(** * mobx-url-sync: a shallow embedding of the URL synchronisation engine

    The development follows [src/index.ts] (class [MobXURLSync], one
    debounced writer for all registered fields) and the per-field variant
    of the same class that the repository also carries ([registerField],
    [getDefaultSerializer], [loadFromURLForField],
    [startInterceptorForField]), in [Module PerField].

    Conventions.
    - A JavaScript string is modelled by the sequence of bytes of its UTF-8
      encoding ([string] of the Standard Library); the replacement of
      ill-formed UTF-8 by U+FFFD inside [URLSearchParams] is not modelled.
    - The host (browser, MobX) is modelled by explicit state: a heap of
      store objects, [window.location], the log of [history.replaceState]
      calls, the clock read by [Date.now()] and the pending [setTimeout]
      callbacks.  Synchronous code takes no time: the clock only moves
      between events.
    - Numbers and non-primitive values are kept abstract in the class
      [JSRuntime]; millisecond time stamps and delays are integers ([Z]).
    - MobX's [intercept] throws on a store or property it does not observe:
      [register_with] and [PerField.registerField_with] take the outcome of
      that call as a parameter, [register] and [PerField.registerField] are
      the calls on stores MobX accepts.  [PerField.registerField_with] also
      returns the caller's [config] object, which the method writes into. *)

From stdpp Require Import base option list gmap strings.
From Stdlib Require Import ZArith Ascii String DecimalString Lia.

• Work item
Restate the records above verbatim up to and including the line containing "debounced writer for".

• Your response
(** * mobx-url-sync: a shallow embedding of the URL synchronisation engine

    The development follows [src/index.ts] (class [MobXURLSync], one
    debounced writer for all registered fields) and the per-field variant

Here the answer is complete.